The federal government recognized the role telehealth technology could have during the coronavirus pandemic, since the Centers for Medicare and Medicaid Services announced a regulation that has broadened access to Medicare telehealth services. It allows beneficiaries to receive a wider range of services from their doctors without having to travel to a healthcare facility. This regulation enhances patient care as well as reduces the influx of people at physical medical facilities to restrict further COVID-19 spread. Additionally, there’s a temporary relaxation of mandatory in-state licensing requirement for radiologists that allows cross-state reading with teleradiology.

For radiologists, this presents an opportunity to expand their teleradiology technology and gather volumes, which has been hard to come by in recent weeks. Previously, routine X-rays in outpatient settings and radiological volumes have decreased as more Americans follow stay-at-home orders. However, more radiological services will now be needed at facilities across the nation in detecting and treating COVID-19 cases. Implementing teleradiology into these facilities will allow more reads to be processed and offer quicker report turnarounds and better detections of the virus. This can make an invaluable difference in detecting COVID-19.

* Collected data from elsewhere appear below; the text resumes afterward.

(* ===== verification/AdapterInterface.v ===== *)
(** * Provisioning adapters

    The [ProvisioningAdapter] protocol of [server/core/provisioning_adapter.py]
    as a record of operations over the world a dispatcher runs in, and the
    registry of [server/core/adapter_registry.py] that picks one. *)

From S2P Require Import Prelude Models.

(** What a dispatcher acts on: the metadata database, the state [X] of the
    services outside this program (the tenant database server), and how many
    readings of the clock have been taken. *)
Record World (X : Type) : Type := mk_world {
  w_db : DB;
  w_ext : X;
  w_tick : nat
}.
Arguments mk_world {X}.
Arguments w_db {X} _.
Arguments w_ext {X} _.
Arguments w_tick {X} _.

(** A detached row as a session returned it: the resource with the
    [credentials] its relationship loaded. *)
Record LoadedResource : Type := mk_loaded {
  lr_resource : DBInstanceResource;
  lr_credentials : list InstanceCredential
}.

Record HealthResult : Type := mk_health_result {
  hr_healthy : bool;
  hr_error_code : option string
}.

(** Each lifecycle operation returns the detached row as the adapter left it
    (it advances one step field), or raises. *)
Record ProvisioningAdapter (X : Type) : Type := mk_adapter {
  adapter_create : LoadedResource → M (World X) DBInstanceResource;
  adapter_delete : LoadedResource → M (World X) DBInstanceResource;
  adapter_verify : LoadedResource → M (World X) DBInstanceResource;
  adapter_disconnect : LoadedResource → M (World X) DBInstanceResource;
  adapter_restore : LoadedResource → M (World X) unit;
  adapter_health_check : ProvisioningBackend → M (World X) HealthResult
}.
Arguments mk_adapter {X}.
Arguments adapter_create {X} _ _ _.
Arguments adapter_delete {X} _ _ _.
Arguments adapter_verify {X} _ _ _.
Arguments adapter_disconnect {X} _ _ _.
Arguments adapter_restore {X} _ _ _.
Arguments adapter_health_check {X} _ _ _.

(** What the dispatcher relies on: an adapter reads the metadata database and
    never writes it.  (Which step it returns is checked, not trusted.) *)
Definition leaves_db {X A : Type} (m : M (World X) A) : Prop :=
  ∀ w, w_db (m w).1 = w_db w.

Class AdapterFrame {X : Type} (a : ProvisioningAdapter X) : Prop := {
  frame_create : ∀ r, leaves_db (adapter_create a r);
  frame_delete : ∀ r, leaves_db (adapter_delete a r);
  frame_verify : ∀ r, leaves_db (adapter_verify a r);
  frame_disconnect : ∀ r, leaves_db (adapter_disconnect a r);
  frame_restore : ∀ r, leaves_db (adapter_restore a r);
  frame_health_check : ∀ b, leaves_db (adapter_health_check a b)
}.

(** A database transaction, and a call to the outside services, in the world. *)
Definition with_db {X A : Type} (m : M (Session DB) A) : M (World X) A := λ w,
  match with_session m (w_db w) with
  | (db, o) => (mk_world db (w_ext w) (w_tick w), o)
  end.

Definition lift_ext {X A : Type} (m : M X A) : M (World X) A := λ w,
  match m (w_ext w) with
  | (x, o) => (mk_world (w_db w) x (w_tick w), o)
  end.

(** ** Programs that leave the database alone *)

Lemma leaves_db_ret {X A} (x : A) : leaves_db (X:=X) (mret x).
Proof. done. Qed.

Lemma leaves_db_raise {X A} e : leaves_db (X:=X) (A:=A) (raise e).
Proof. done. Qed.

Lemma leaves_db_bind {X A B} (m : M (World X) A) (k : A → M (World X) B) :
  leaves_db m → (∀ a, leaves_db (k a)) → leaves_db (m ≫= k).
Proof.
  intros Hm Hk w. unfold mbind, M_bind. specialize (Hm w).
  destruct (m w) as [w1 [a|e]]; simpl in *; [|done]. by rewrite (Hk a w1).
Qed.

Lemma leaves_db_try {X A} (m : M (World X) A) h :
  leaves_db m → (∀ e, leaves_db (h e)) → leaves_db (try_except m h).
Proof.
  intros Hm Hh w. unfold try_except. specialize (Hm w).
  destruct (m w) as [w1 [a|e]]; simpl in *; [done|]. by rewrite (Hh e w1).
Qed.

Lemma leaves_db_lift_outcome {X A} (o : outcome A) : leaves_db (X:=X) (lift_outcome o).
Proof. done. Qed.

Lemma leaves_db_lift_ext {X A} (m : M X A) : leaves_db (lift_ext m).
Proof. intros w. unfold lift_ext. by destruct (m (w_ext w)). Qed.

Lemma leaves_db_query {X A} (f : DB → A) : leaves_db (X:=X) (with_db (query f)).
Proof. done. Qed.
#[export] Hint Resolve leaves_db_lift_outcome leaves_db_lift_ext leaves_db_query : pas.
#[export] Hint Resolve leaves_db_ret leaves_db_raise leaves_db_bind leaves_db_try : pas.

(** ** The registry *)

Abbreviation AdapterRegistry X := (gmap (string * string) (ProvisioningAdapter X)).

Definition registry_key (engine : InstanceEngine.t) (topology : InstanceTopology.t)
    : string * string :=
  (InstanceEngine.value engine, InstanceTopology.value topology).

Definition registry_register {X} (reg : AdapterRegistry X) (engine : InstanceEngine.t)
    (topology : InstanceTopology.t) (a : ProvisioningAdapter X)
    : outcome (AdapterRegistry X) :=
  let key := registry_key engine topology in
  match reg !! key with
  | Some _ => Raise (ValueError ("Adapter already registered for " +:+ key.1 +:+ "/" +:+ key.2))
  | None => Ret (<[key := a]> reg)
  end.

Definition AdapterNotFound (key : string * string) : PyExc :=
  exc "AdapterNotFound" ("No provisioning adapter for " +:+ key.1 +:+ "/" +:+ key.2).

Definition registry_get {X} (reg : AdapterRegistry X) (engine : InstanceEngine.t)
    (topology : InstanceTopology.t) : outcome (ProvisioningAdapter X) :=
  let key := registry_key engine topology in
  match reg !! key with
  | Some a => Ret a
  | None => Raise (AdapterNotFound key)
  end.

(** A registered adapter is the one found for its engine and topology, other
    entries are kept, and a second registration is refused. *)
Lemma registry_get_register {X} (reg reg' : AdapterRegistry X) e t a :
  registry_register reg e t a = Ret reg' →
  registry_get reg' e t = Ret a
  ∧ (∀ t', t' ≠ t → registry_get reg' e t' = registry_get reg e t').
Proof.
  unfold registry_register, registry_get. destruct (reg !! _) eqn:Hk; [done|].
  intros [= <-]. split.
  - by rewrite lookup_insert_eq.
  - intros t' Hne. rewrite lookup_insert_ne; [done|].
    unfold registry_key. destruct t, t'; simpl; congruence.
Qed.
(* ===== verification/Dispatcher.v ===== *)
(** * The provisioning dispatcher ([server/core/db_instance_dispatcher.py])

    [run_once] claims one resource and drives it: forward through the
    provisioning steps of a [CREATING] resource, through disconnection,
    cool-down and cleanup of a deleted one, through a restore.  Every step is
    an adapter call on a detached row followed by one guarded transaction that
    persists the step only if the row is still the one the step was taken for. *)

From S2P Require Import Prelude Models Config WriteGuard Worker AdapterInterface.

(** ** Step tables *)

Definition next_provisioning_step (s : LeaseProvisioningStep.t) : option LeaseProvisioningStep.t :=
  match s with
  | LeaseProvisioningStep.PENDING => Some LeaseProvisioningStep.RESOURCE_CONFIG_CREATED
  | LeaseProvisioningStep.RESOURCE_CONFIG_CREATED => Some LeaseProvisioningStep.TENANT_CREATED
  | LeaseProvisioningStep.TENANT_CREATED => Some LeaseProvisioningStep.USER_CREATED
  | LeaseProvisioningStep.USER_CREATED => Some LeaseProvisioningStep.DATABASE_CREATED
  | LeaseProvisioningStep.DATABASE_CREATED => Some LeaseProvisioningStep.GRANTED
  | LeaseProvisioningStep.GRANTED => Some LeaseProvisioningStep.VERIFIED
  | LeaseProvisioningStep.VERIFIED => None
  end.

Definition next_cleanup_step (s : LeaseCleanupStep.t) : option LeaseCleanupStep.t :=
  match s with
  | LeaseCleanupStep.PENDING => Some LeaseCleanupStep.DATABASE_DROPPED
  | LeaseCleanupStep.DATABASE_DROPPED => Some LeaseCleanupStep.TENANT_DROPPED
  | LeaseCleanupStep.TENANT_DROPPED => Some LeaseCleanupStep.RESOURCE_CONFIG_DROPPED
  | LeaseCleanupStep.RESOURCE_CONFIG_DROPPED => Some LeaseCleanupStep.RESIDUE_VERIFIED
  | LeaseCleanupStep.RESIDUE_VERIFIED => None
  end.

Definition next_delete_step (s : DeleteLifecycleStep.t) : option DeleteLifecycleStep.t :=
  match s with
  | DeleteLifecycleStep.PENDING => Some DeleteLifecycleStep.ACCOUNT_LOCKED
  | DeleteLifecycleStep.ACCOUNT_LOCKED => Some DeleteLifecycleStep.SESSIONS_TERMINATED
  | DeleteLifecycleStep.SESSIONS_TERMINATED => Some DeleteLifecycleStep.DISCONNECTED
  | _ => None
  end.

(** The delete steps that are past disconnection and cool-down. *)
Definition irreversible (s : DeleteLifecycleStep.t) : bool :=
  match s with
  | DeleteLifecycleStep.LOGICAL_CLEANUP | DeleteLifecycleStep.PHYSICAL_DESTROY
  | DeleteLifecycleStep.SANITIZE_DISPATCH | DeleteLifecycleStep.COMPLETE => true
  | _ => false
  end.

Definition needs_cleanup (r : DBInstanceResource) : bool :=
  ((r_status r == DBInstanceStatus.DELETING)
   && (r_delete_step r == DeleteLifecycleStep.LOGICAL_CLEANUP))
  || ((r_status r == DBInstanceStatus.FAILED) && r_cleanup_required r).

Definition CapacityAccountingError (msg : string) : PyExc := exc "CapacityAccountingError" msg.

(** ** What a failure may write to the log *)

Definition vendor_message_safe_codes : list Z := [9900; 9901; 9902].

Definition static_safe_messages : list string :=
  [ "Provisioning capacity rows are unavailable";
    "Provisioning capacity counters are inconsistent";
    "Adapter returned an invalid provisioning step";
    "Adapter returned an invalid cleanup step";
    "Provisioning backend is unavailable" ].

(** [mysql_error_code(error)]: the first argument when it is an [int]. *)
Definition mysql_error_code (e : PyExc) : option Z := exc_code e.

Definition safe_reason (e : PyExc) : option string :=
  if match mysql_error_code e with
     | Some code => bool_decide (code ∈ vendor_message_safe_codes)
     | None => false
     end then Some (exc_message e)
  else if bool_decide (exc_message e ∈ static_safe_messages) then Some (exc_message e)
  else None.

Definition log_safe_failure (resource_id phase step : string) (e : PyExc) : string :=
  "database instance " +:+ resource_id +:+ " " +:+ phase +:+ " step " +:+ step
  +:+ " failed: " +:+ exc_type e
  +:+ " code=" +:+ match mysql_error_code e with Some c => pretty c | None => "None" end
  +:+ (if truthy (safe_reason e) then " reason=" +:+ default "" (safe_reason e) else "").

(** ** Transactions *)

Definition locked_resource (rid : string) : M (Session DB) (option DBInstanceResource) :=
  query (λ db, resources db !! rid).
Definition locked_backend (bid : string) : M (Session DB) (option ProvisioningBackend) :=
  query (λ db, backends db !! bid).

Definition clear_claim (r : DBInstanceResource) : DBInstanceResource :=
  r <| r_worker_id := None |> <| r_worker_lease_until := None |>.

(** [retry_count = 0; next_retry_at = None] *)
Definition reset_retry (r : DBInstanceResource) : DBInstanceResource :=
  r <| r_retry_count := 0 |> <| r_next_retry_at := None |>.

(** Write the row back and end the transaction with a result. *)
Definition save {A : Type} (r : DBInstanceResource) (result : A) : M (Session DB) A :=
  execute (put_resource r) ;; commit ;; mret result.
Definition abandon {A : Type} (result : A) : M (Session DB) A :=
  rollback ;; mret result.

Section dispatcher.
  Context (config : TenantProvisioningConfig) (worker_id : string).

Definition owns_claim (r : DBInstanceResource) : bool := r_worker_id r == Some worker_id.

Definition persist_disconnect_result (now : time) (rid : string)
    (expected_step new_step : DeleteLifecycleStep.t) : M (Session DB) bool :=
  if Some new_step != next_delete_step expected_step then
    raise (RuntimeError "Adapter returned an invalid disconnect step")
  else claim_serialization (
    found ← locked_resource rid;
    match found with
    | None => abandon false
    | Some r =>
        if negb (owns_claim r) || (r_status r != DBInstanceStatus.DELETING)
           || (r_delete_step r != expected_step) then abandon false
        else
          let r := reset_retry (r <| r_delete_step := new_step |>) <| r_failure_reason := None |> in
          if new_step == DeleteLifecycleStep.DISCONNECTED then
            match r_effective_delete_cooldown_duration_hours r with
            | None => raise (RuntimeError "Delete cooldown is unavailable")
            | Some duration =>
                save (clear_claim
                  (r <| r_disconnected_at := Some now |>
                     <| r_cooldown_until := Some (now + hours duration) |>
                     <| r_delete_step := DeleteLifecycleStep.COOLING_DOWN |>
                     <| r_status := DBInstanceStatus.COOLING_DOWN |>)) false
            end
          else save r true
    end).

Definition begin_cleanup (now : time) (rid : string) : M (Session DB) bool :=
  claim_serialization (
    found ← locked_resource rid;
    match found with
    | None => abandon false
    | Some r =>
        match r_disconnected_at r, r_cooldown_until r with
        | Some _, Some cooldown_until =>
            if negb (owns_claim r) || (r_status r != DBInstanceStatus.COOLING_DOWN)
               || (r_delete_step r != DeleteLifecycleStep.COOLING_DOWN) then abandon false
            else if now <? cooldown_until then save (clear_claim r) false
            else
              save (r <| r_status := DBInstanceStatus.DELETING |>
                      <| r_delete_step := DeleteLifecycleStep.LOGICAL_CLEANUP |>
                      <| r_cleanup_required := true |>) true
        | _, _ => abandon false
        end
    end).

Definition is_resource_access (rid : string) (c : InstanceCredential) : bool :=
  (c_resource_id c == Some rid) && (c_purpose c == CredentialPurpose.RESOURCE_ACCESS).

Definition set_resource_credentials_status (rid : string) (s : CredentialStatus.t) (db : DB) : DB :=
  db <| credentials :=
    update_where (is_resource_access rid) (λ c, c <| c_status := s |>) (credentials db) |>.

Definition finish_restore (rid : string) : M (Session DB) unit :=
  claim_serialization (
    found ← locked_resource rid;
    match found with
    | None => abandon tt
    | Some r =>
        if negb (owns_claim r) || (r_status r != DBInstanceStatus.RESTORING) then abandon tt
        else
          execute (set_resource_credentials_status rid CredentialStatus.ACTIVE) ;;
          save (clear_claim (reset_retry
            (r <| r_status := DBInstanceStatus.READY |>
               <| r_cleanup_required := false |>
               <| r_delete_step := DeleteLifecycleStep.PENDING |>
               <| r_delete_requested_at := None |>
               <| r_disconnected_at := None |>
               <| r_cooldown_until := None |>
               <| r_restore_source_status := None |>
               <| r_restore_failure_reason := None |>
               <| r_failure_reason := None |>))) tt
    end).

Definition record_disconnect_failure (now : time) (rid : string) (e : PyExc)
    (expected_step : DeleteLifecycleStep.t) : M (Session DB) unit :=
  claim_serialization (
    found ← locked_resource rid;
    match found with
    | None => abandon tt
    | Some r =>
        if negb (owns_claim r) || (r_status r != DBInstanceStatus.DELETING)
           || (r_delete_step r != expected_step) then abandon tt
        else
          let r := r <| r_retry_count := r_retry_count r + 1 |>
                     <| r_failure_reason := Some ("Disconnect step failed with " +:+ exc_type e) |> in
          let r :=
            if worker_max_retries config <? r_retry_count r then
              r <| r_status := DBInstanceStatus.DELETE_FAILED |> <| r_next_retry_at := None |>
            else r <| r_next_retry_at := Some (now + backoff config (r_retry_count r)) |> in
          save (clear_claim r) tt
    end).

Definition record_restore_failure (rid : string) (e : PyExc) : M (Session DB) unit :=
  claim_serialization (
    found ← locked_resource rid;
    match found with
    | None => abandon tt
    | Some r =>
        if negb (owns_claim r) || (r_status r != DBInstanceStatus.RESTORING) then abandon tt
        else
          save (clear_claim
            (r <| r_restore_failure_reason :=
                    Some ("Restore verification failed with " +:+ exc_type e) |>
               <| r_status :=
                    if r_restore_source_status r == Some DBInstanceStatus.COOLING_DOWN
                    then DBInstanceStatus.COOLING_DOWN else DBInstanceStatus.DELETE_FAILED |>)) tt
    end).

(** The row of a resource whose backend an administrator disabled. *)
Definition fail_disabled (r : DBInstanceResource) : DBInstanceResource :=
  clear_claim (reset_retry
    (r <| r_status := DBInstanceStatus.FAILED |>
       <| r_cleanup_required := true |>
       <| r_failure_reason := Some "Provisioning backend is disabled" |>)).

Definition queue_disabled (rid : string) : M (Session DB) unit :=
  claim_serialization (
    found ← locked_resource rid;
    match found with
    | None => abandon tt
    | Some r =>
        if negb (owns_claim r) || (r_status r != DBInstanceStatus.CREATING) then abandon tt
        else
          backend ← locked_backend (r_backend_id r);
          match backend with
          | None => abandon tt
          | Some b =>
              if b_status b != ProvisioningBackendStatus.DISABLED then abandon tt
              else save (fail_disabled r) tt
          end
    end).

Definition persist_forward_result (rid : string)
    (expected_step new_step : LeaseProvisioningStep.t) : M (Session DB) bool :=
  if Some new_step != next_provisioning_step expected_step then
    raise (RuntimeError "Adapter returned an invalid provisioning step")
  else claim_serialization (
    found ← locked_resource rid;
    match found with
    | None => abandon false
    | Some r =>
        if negb (owns_claim r) then abandon false
        else if r_status r == DBInstanceStatus.DELETING then save (clear_claim r) false
        else if (r_status r != DBInstanceStatus.CREATING)
                || (r_provisioning_step r != expected_step) then save (clear_claim r) false
        else
          backend ← locked_backend (r_backend_id r);
          match backend with
          | None => raise (RuntimeError "Provisioning backend is unavailable")
          | Some b =>
              if b_status b == ProvisioningBackendStatus.DISABLED then save (fail_disabled r) false
              else
                save (reset_retry (r <| r_provisioning_step := new_step |>)
                        <| r_failure_reason := None |>) true
          end
    end).

Definition finish_ready (rid : string) : M (Session DB) unit :=
  claim_serialization (
    found ← locked_resource rid;
    match found with
    | None => abandon tt
    | Some r =>
        if negb (owns_claim r) || (r_status r != DBInstanceStatus.CREATING)
           || (r_provisioning_step r != LeaseProvisioningStep.VERIFIED) then abandon tt
        else
          backend ← locked_backend (r_backend_id r);
          let disabled :=
            match backend with
            | None => true
            | Some b => b_status b == ProvisioningBackendStatus.DISABLED
            end in
          save
            (if disabled then fail_disabled r
             else clear_claim (reset_retry
               (r <| r_status := DBInstanceStatus.READY |>
                  <| r_cleanup_required := false |>
                  <| r_failure_reason := None |>))) tt
    end).

(** The two capacity rows of a resource, or why they cannot be released. *)
Definition release_capacity (r : DBInstanceResource) : M (Session DB) unit :=
  let agent_key := ("agent", r_owner_agent_id r) in
  let backend_key := ("backend", r_backend_id r) in
  rows ← query (λ db, (capacities db !! agent_key, capacities db !! backend_key));
  match rows with
  | (Some agent_count, Some backend_count) =>
      if (agent_count <=? 0) || (backend_count <=? 0) then
        raise (CapacityAccountingError "Provisioning capacity counters are inconsistent")
      else
        execute (put_capacity agent_key (agent_count - 1)) ;;
        execute (put_capacity backend_key (backend_count - 1))
  | _ => raise (CapacityAccountingError "Provisioning capacity rows are unavailable")
  end.
(* ===== verification/DispatchLoop.v ===== *)
(** * The dispatch loop ([_load_claimed], [_dispatch_claimed], [run_once])

    The [while True] loop of [server/core/db_instance_dispatcher.py] with fuel.
    Adapter calls and transactions run over a [World]; the clock is a stream
    that successive readings consume. *)

From S2P Require Import Prelude Models Config WriteGuard Worker AdapterInterface Dispatcher.

Section loop.
  Context {X : Type} (config : TenantProvisioningConfig) (worker_id : string).
  Context (registry : AdapterRegistry X) (clock : nat → time).

Definition read_clock : M (World X) time := λ w,
  (mk_world (w_db w) (w_ext w) (S (w_tick w)), Ret (clock (w_tick w))).

(** A transaction that reads the clock. *)
Definition at_now {A : Type} (m : time → M (Session DB) A) : M (World X) A :=
  now ← read_clock; with_db (m now).

Definition load_claimed (rid : string)
    : M (Session DB)
        (option (LoadedResource * option ProvisioningBackend * option Instance)) :=
  found ← locked_resource rid;
  match found with
  | None => mret None
  | Some r =>
      if r_worker_id r != Some worker_id then mret None
      else
        creds ← query (resource_credentials rid);
        backend ← query (λ db, backends db !! r_backend_id r);
        instance ← query (λ db, b ← backend; iid ← b_instance_id b; instances db !! iid);
        mret (Some (mk_loaded r creds, backend, instance))
  end.

(** [if backend is None or instance is None: raise ...; registry.get(...)] *)
Definition pick_adapter (backend : option ProvisioningBackend) (instance : option Instance)
    : M (World X) (ProvisioningAdapter X) :=
  match backend, instance with
  | Some _, Some i => lift_outcome (registry_get registry (i_engine i) (i_topology i))
  | _, _ => raise (RuntimeError "Provisioning backend is unavailable")
  end.

Definition restore_step (rid : string) (loaded : LoadedResource)
    (backend : option ProvisioningBackend) (instance : option Instance) : M (World X) unit :=
  try_else
    (adapter ← pick_adapter backend instance; adapter_restore adapter loaded)
    (λ e, with_db (record_restore_failure worker_id rid e))
    (λ _, with_db (finish_restore worker_id rid)).

(** One disconnection step; [true] when the loop goes on. *)
Definition disconnect_step (rid : string) (loaded : LoadedResource)
    (backend : option ProvisioningBackend) (instance : option Instance) : M (World X) bool :=
  let expected := r_delete_step (lr_resource loaded) in
  try_except
    (adapter ← pick_adapter backend instance;
     r ← adapter_disconnect adapter loaded;
     at_now (λ now, persist_disconnect_result worker_id now rid expected (r_delete_step r)))
    (λ e, at_now (λ now, record_disconnect_failure config worker_id now rid e expected) ;; mret false).

Definition cleanup_step (rid : string) (loaded : LoadedResource)
    (backend : option ProvisioningBackend) (instance : option Instance) : M (World X) bool :=
  let r0 := lr_resource loaded in
  try_except
    (adapter ← pick_adapter backend instance;
     r ← adapter_delete adapter loaded;
     at_now (λ now, persist_cleanup_result worker_id now rid (r_status r0) (r_cleanup_step r0)
                      (r_cleanup_step r)))
    (λ e, at_now (λ now, record_failure config worker_id now rid e Cleanup (r_status r0)
                           (r_provisioning_step r0) (r_cleanup_step r0)) ;; mret false).

Definition forward_step (rid : string) (loaded : LoadedResource)
    (backend : option ProvisioningBackend) (instance : option Instance) : M (World X) bool :=
  let r0 := lr_resource loaded in
  let expected := r_provisioning_step r0 in
  try_except
    (match backend, instance with
     | Some b, Some i =>
         if b_status b == ProvisioningBackendStatus.DISABLED then
           with_db (queue_disabled worker_id rid) ;; mret false
         else
           adapter ← lift_outcome (registry_get registry (i_engine i) (i_topology i));
           if expected == LeaseProvisioningStep.VERIFIED then
             with_db (finish_ready worker_id rid) ;; mret false
           else
             r ← (if expected == LeaseProvisioningStep.GRANTED then adapter_verify adapter loaded
                  else adapter_create adapter loaded);
             with_db (persist_forward_result worker_id rid expected (r_provisioning_step r))
     | _, _ => raise (RuntimeError "Provisioning backend is unavailable")
     end)
    (λ e, at_now (λ now, record_failure config worker_id now rid e Forward (r_status r0)
                           expected (r_cleanup_step r0)) ;; mret false).

(** The body of the loop: [true] to go round again. *)
Definition dispatch_iteration (rid : string) : M (World X) bool :=
  loaded ← with_db (load_claimed rid);
  match loaded with
  | None => mret false
  | Some (l, backend, instance) =>
      let r := lr_resource l in
      if r_status r == DBInstanceStatus.RESTORING then
        restore_step rid l backend instance ;; mret false
      else if r_status r == DBInstanceStatus.COOLING_DOWN then
        at_now (λ now, begin_cleanup worker_id now rid)
      else if (r_status r == DBInstanceStatus.DELETING) && negb (irreversible (r_delete_step r)) then
        disconnect_step rid l backend instance
      else if needs_cleanup r then cleanup_step rid l backend instance
      else if r_status r != DBInstanceStatus.CREATING then
        with_db (release_claim worker_id rid) ;; mret false
      else forward_step rid l backend instance
  end.

(** [while True], giving [false] when the fuel runs out. *)
Fixpoint dispatch_claimed (fuel : nat) (rid : string) : M (World X) bool :=
  match fuel with
  | O => mret false
  | S fuel =>
      again ← dispatch_iteration rid;
      if (again : bool) then dispatch_claimed fuel rid else mret true
  end.

(** Claim a resource and drive it; [None] when the fuel runs out.  The
    heartbeat task that runs beside it only renews the lease. *)
Definition run_once (fuel : nat) : M (World X) (option bool) :=
  claimed ← at_now (λ now, claim_one config worker_id now);
  match claimed with
  | None => mret (Some false)
  | Some rid =>
      finished ← dispatch_claimed fuel rid;
      mret (if (finished : bool) then Some true else None)
  end.

End loop.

Teleradiology beyond COVID-19

While the heavy usage of teleradiology has been prompted by unfortunate circumstances due to COVID-19, it may become the new industry norm long after the pandemic is neutralized. The increased accuracy, quality and speed teleradiology brings—coupled with enhancing workflow—will prompt hospitals to implement these services throughout their facilities. Not only does teleradiology improve overall radiologist workflow and patient care, but it also decreases on-site costs. This is something facilities are always looking to do, especially in the current financial debacle we are enduring.

Physicians will also see a large amount of change in this transition. Throughout the remainder of the coronavirus pandemic, physicians will become accustomed to working and communicating with radiologists via these services. Teleradiology’s capabilities makes the interaction between both sides immensely easier while also improving physicians’ overall proficiency. Because of this, we can predict that it’ll be difficult to return to previous methods once things return to normal—another indicator that teleradiology is the future of the industry.

Teleradiology services can become a major solution to the COVID-19 crisis and beyond. Making these types of services more accessible to radiologists across the United States will make a lasting impact on the industry. More reads will be analyzed and diagnosed while allowing radiologists to abide by CDC precautions in working remotely to reduce viral exposure. Teleradiology isn’t the only solution to the COVID-19 crisis, but it can be an important step as it becomes more common throughout our health care systems.


Dhruv Chopra is the CEO of Collaborative Imaging, a radiologist-owned alliance. He previously spent 15 years as an executive with multiple billing companies in the radiology industry where he gained an appreciation for how much physician money is lost due to several inefficiencies. Chopra’s vision for Collaborative Imaging is to create a platform that allows practices to eliminate duplicity that exists between them, thereby allowing efficiencies, cost savings, and best practices to be incorporated amongst its partners.